Supplied data:
Lemma StronglySorted_filter (P : Timer → Prop) `{∀ x, Decision (P x)} l :
  StronglySorted tle l → StronglySorted tle (filter P l).
Proof.
  induction 1 as [|x l Hs IH Hx]; [constructor|]. rewrite filter_cons.
  case_decide; [|done]. constructor; [done|]. by apply filter_subset_Forall.
Qed.

(** The two cursor movements of [takeExpiredTimers] together stop at the first
    timer that is strictly later than the clock. *)
Lemma expired_split now a l :
  StronglySorted tle l →
  let '(before, from) := lower_bound (mkTimer a false now 0 None) l in
  let '(equal, rest) := advance (λ t, target_timestamp t =? now) from in
  before ++ equal = filter (λ t, target_timestamp t <= now) l ∧
  rest = filter (λ t, now < target_timestamp t) l.
Proof.
  induction 1 as [|x l Hs IH Hx]; [done|].
  unfold lower_bound in *; simpl. unfold Comparator at 1; simpl.
  destruct (Z.ltb_spec (target_timestamp x) now) as [Hl|Hl].
  - rewrite filter_cons_True by lia. rewrite filter_cons_False by lia.
    destruct (advance _ l) as [before from]; simpl in *.
    destruct (advance _ from) as [equal rest]; simpl. destruct IH as [<- <-]. done.
  - simpl. destruct (Z.eqb_spec (target_timestamp x) now) as [He|He].
    + rewrite filter_cons_True by lia. rewrite filter_cons_False by lia.
      assert (Hn : (advance (λ t, Comparator t (mkTimer a false now 0 None)) l).1 = []).
      { destruct l as [|y l]; [done|]. simpl. inversion Hx as [|?? Hy]; subst.
        unfold tle in Hy. unfold Comparator at 1; simpl.
        destruct (Z.ltb_spec (target_timestamp y) (target_timestamp x)); [lia|done]. }
      pose proof (advance_app (λ t, Comparator t (mkTimer a false now 0 None)) l) as Happ.
      destruct (advance (λ t, Comparator t _) l) as [before from]; simpl in *. subst before.
      simpl in Happ. subst from. destruct (advance _ l) as [equal rest]; simpl in *.
      destruct IH as [<- <-]. done.
    + rewrite filter_cons_False by lia. rewrite filter_cons_True by lia. simpl. split.
      * symmetry. apply filter_none. eapply Forall_impl; [exact Hx|].
        unfold tle; simpl; intros; lia.
      * f_equal. symmetry. apply filter_all. eapply Forall_impl; [exact Hx|].
        unfold tle; simpl; intros; lia.
Qed.

(** What re-arming makes of one repeating timer: same interval and callback,
    a target computed from a later clock reading. *)
Definition rearmed_from (k0 : nat) (old new : Timer) : Prop :=
  interval new = interval old ∧ callback new = callback old ∧ repeat new = true ∧
  ∃ k, (k0 <= k)%nat ∧ target_timestamp new = Timer_target (clock k) (interval old).

Lemma rearmed_from_mono k0 k1 a b :
  (k0 <= k1)%nat → rearmed_from k1 a b → rearmed_from k0 a b.
Proof. 
  intros Hk (? & ? & ? & k & ? & ?). repeat split; auto. exists k. split; [lia|done].
Qed.

Lemma foldl_rearm l m :
  timers_sorted m →
  timers_sorted (foldl rearm m l) ∧
  ∃ fresh, timers_ (foldl rearm m l) ≡ₚ timers_ m ++ fresh ∧
    Forall2 (rearmed_from (ticks m)) (filter (λ t, repeat t = true) l) fresh.
Proof.
  revert m. induction l as [|x l IH]; intros m Hs.
  { simpl. split; [done|]. exists []. rewrite app_nil_r. auto. }
  simpl. rewrite filter_cons. unfold rearm at 2 4. destruct (repeat x) eqn:Ex.
  - rewrite decide_True by done. unfold make_Timer; simpl.
    set (t := mkTimer _ _ _ _ _). set (m1 := insert t _).
    destruct (IH m1) as [Hs1 (fresh & Hp & Hf)].
    { apply ms_insert_sorted, Hs. }
    split; [exact Hs1|]. exists (t :: fresh). split.
    + rewrite Hp. unfold m1; simpl. rewrite ms_insert_perm.
      by rewrite <- Permutation_middle.
    + constructor.
      * unfold rearmed_from, t; simpl. repeat split. exists (ticks m). split; [lia|done].
      * eapply Forall2_impl; [exact Hf|]. intros a b. apply rearmed_from_mono.
        unfold m1; simpl; lia.
  - rewrite decide_False by congruence. apply IH, Hs.
Qed.

Lemma advance_stop (p : Timer → bool) l k :
  Forall (λ x, p x = true) l →
  match k with [] => True | x :: _ => p x = false end →
  advance p (l ++ k) = (l, k).
Proof.
  intros Hl Hk. induction Hl as [|x l Hx Hl IH]; simpl.
  - destruct k as [|x k]; [done|]. simpl. by rewrite Hk.
  - by rewrite Hx, IH.
Qed.

(** In a sorted sequence the timers before [t] with another expiry are earlier. *)
Lemma sorted_before l t r :
  StronglySorted tle (l ++ t :: r) →
  Forall (λ x, target_timestamp x ≠ target_timestamp t) l →
  Forall (λ x, Comparator x t = true) l.
Proof.
  intros Hs Hne. induction l as [|x l IH]; [constructor|].
  simpl in Hs. apply StronglySorted_inv in Hs as [Hs Hx].
  inversion Hne as [|?? Hn Hne']; subst. constructor; [|by apply IH].
  apply Forall_app in Hx as [_ Hx]. inversion Hx as [|?? Ht]; subst.
  unfold Comparator, tle in *. apply Z.ltb_lt. lia.
Qed.

(** [removeTimer] erases the first timer with the same expiry time, whichever
    timer that is. *)
Lemma removeTimer_first m t a l r :
  timers_sorted m → timers_ m = l ++ a :: r →
  target_timestamp a = target_timestamp t →
  Forall (λ x, target_timestamp x ≠ target_timestamp a) l →
  removeTimer (Some t) m = Ok (mkManager (l ++ r) (ticks m) (next_addr m)).
Proof.
  intros Hs Hm Ha Hl. unfold removeTimer, timers_sorted in *. rewrite Hm in *.
  unfold lower_bound. rewrite advance_stop.
  - unfold Comparator. rewrite Ha. by rewrite Z.ltb_irrefl.
  - eapply Forall_impl; [by eapply sorted_before|]. unfold Comparator. by rewrite Ha.
  - unfold Comparator. rewrite Ha. apply Z.ltb_irrefl.
Qed.

Lemma takeExpired_run m :
  timers_sorted m →
  let now := clock (ticks m) in
  let r := takeExpiredTimers m in
  r.1 = filter (λ t, target_timestamp t <= now) (timers_ m) ∧
  StronglySorted tle r.1 ∧ timers_sorted r.2 ∧
  ∃ fresh,
    timers_ r.2 ≡ₚ filter (λ t, now < target_timestamp t) (timers_ m) ++ fresh ∧
    Forall2 (rearmed_from (S (ticks m))) (filter (λ t, repeat t = true) r.1) fresh.
Proof.
  intros Hs. unfold takeExpiredTimers; simpl.
  pose proof (expired_split (clock (ticks m)) (next_addr m) _ Hs) as Hsplit.
  destruct (lower_bound _ _) as [before from]. destruct (advance _ from) as [equal rest].
  destruct Hsplit as [Hres Hrest]. simpl.
  destruct (foldl_rearm (before ++ equal) (mkManager rest (S (ticks m)) (S (next_addr m))))
    as [Hs' (fresh & Hp & Hf)].
  { unfold timers_sorted; simpl. subst rest. by apply StronglySorted_filter. }
  simpl in *. split; [done|]. split; [rewrite Hres; by apply StronglySorted_filter|].
  split; [done|]. exists fresh. by rewrite <- Hrest.
Qed.

(** ** Properties *)

(** C25: the timer constructor saturates instead of wrapping: for a clock and an
    interval that are [size_t] values the target is [min (now + interval) (2^64-1)],
    so it is never earlier than the moment the timer was made. *)
Theorem Timer_target_saturates cur_ms _interval :
  is_u64 cur_ms → is_u64 _interval →
  Timer_target cur_ms _interval = Z.min (cur_ms + _interval) size_max ∧
  cur_ms <= Timer_target cur_ms _interval < 2 ^ 64.
Proof.
  unfold is_u64, Timer_target, size_max. intros H1 H2.
  destruct (Z.ltb_spec (2 ^ 64 - 1 - cur_ms) _interval); [lia|].
  rewrite u64_small by lia. lia.
Qed.

(** [addTimer] keeps the multiset ordered by expiry and adds exactly the
    given timer; a null timer or a null callback trips the assertion. *)
Lemma addTimer_spec m t :
  timers_sorted m →
  match callback t with
  | Some _ => ∃ m', addTimer (Some t) m = Ok m' ∧ timers_sorted m' ∧
                    timers_ m' ≡ₚ t :: timers_ m
  | None => addTimer (Some t) m = Fault AssertFailed
  end ∧ addTimer None m = Fault AssertFailed.
Proof.
  intros Hs. unfold addTimer. destruct (callback t); split; try done.
  eexists; split; [done|]. split; [by apply ms_insert_sorted|apply ms_insert_perm].
Qed.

Work item: Print nothing except the lines from the line containing "r.1 = filter" to the end of the listing, exactly as written.

Result below:
  r.1 = filter (λ t, target_timestamp t <= now) (timers_ m) ∧
  StronglySorted tle r.1 ∧ timers_sorted r.2 ∧
  ∃ fresh,
    timers_ r.2 ≡ₚ filter (λ t, now < target_timestamp t) (timers_ m) ++ fresh ∧
    Forall2 (rearmed_from (S (ticks m))) (filter (λ t, repeat t = true) r.1) fresh.
Proof.
  intros Hs. unfold takeExpiredTimers; simpl.
  pose proof (expired_split (clock (ticks m)) (next_addr m) _ Hs) as Hsplit.
  destruct (lower_bound _ _) as [before from]. destruct (advance _ from) as [equal rest].
  destruct Hsplit as [Hres Hrest]. simpl.
  destruct (foldl_rearm (before ++ equal) (mkManager rest (S (ticks m)) (S (next_addr m))))
    as [Hs' (fresh & Hp & Hf)].
  { unfold timers_sorted; simpl. subst rest. by apply StronglySorted_filter. }
  simpl in *. split; [done|]. split; [rewrite Hres; by apply StronglySorted_filter|].
  split; [done|]. exists fresh. by rewrite <- Hrest.
Qed.

(** ** Properties *)

(** C25: the timer constructor saturates instead of wrapping: for a clock and an
    interval that are [size_t] values the target is [min (now + interval) (2^64-1)],
    so it is never earlier than the moment the timer was made. *)
Theorem Timer_target_saturates cur_ms _interval :
  is_u64 cur_ms → is_u64 _interval →
  Timer_target cur_ms _interval = Z.min (cur_ms + _interval) size_max ∧
  cur_ms <= Timer_target cur_ms _interval < 2 ^ 64.
Proof.
  unfold is_u64, Timer_target, size_max. intros H1 H2.
  destruct (Z.ltb_spec (2 ^ 64 - 1 - cur_ms) _interval); [lia|].
  rewrite u64_small by lia. lia.
Qed.

(** [addTimer] keeps the multiset ordered by expiry and adds exactly the
    given timer; a null timer or a null callback trips the assertion. *)
Lemma addTimer_spec m t :
  timers_sorted m →
  match callback t with
  | Some _ => ∃ m', addTimer (Some t) m = Ok m' ∧ timers_sorted m' ∧
                    timers_ m' ≡ₚ t :: timers_ m
  | None => addTimer (Some t) m = Fault AssertFailed
  end ∧ addTimer None m = Fault AssertFailed.
Proof.
  intros Hs. unfold addTimer. destruct (callback t); split; try done.
  eexists; split; [done|]. split; [by apply ms_insert_sorted|apply ms_insert_perm].
Qed.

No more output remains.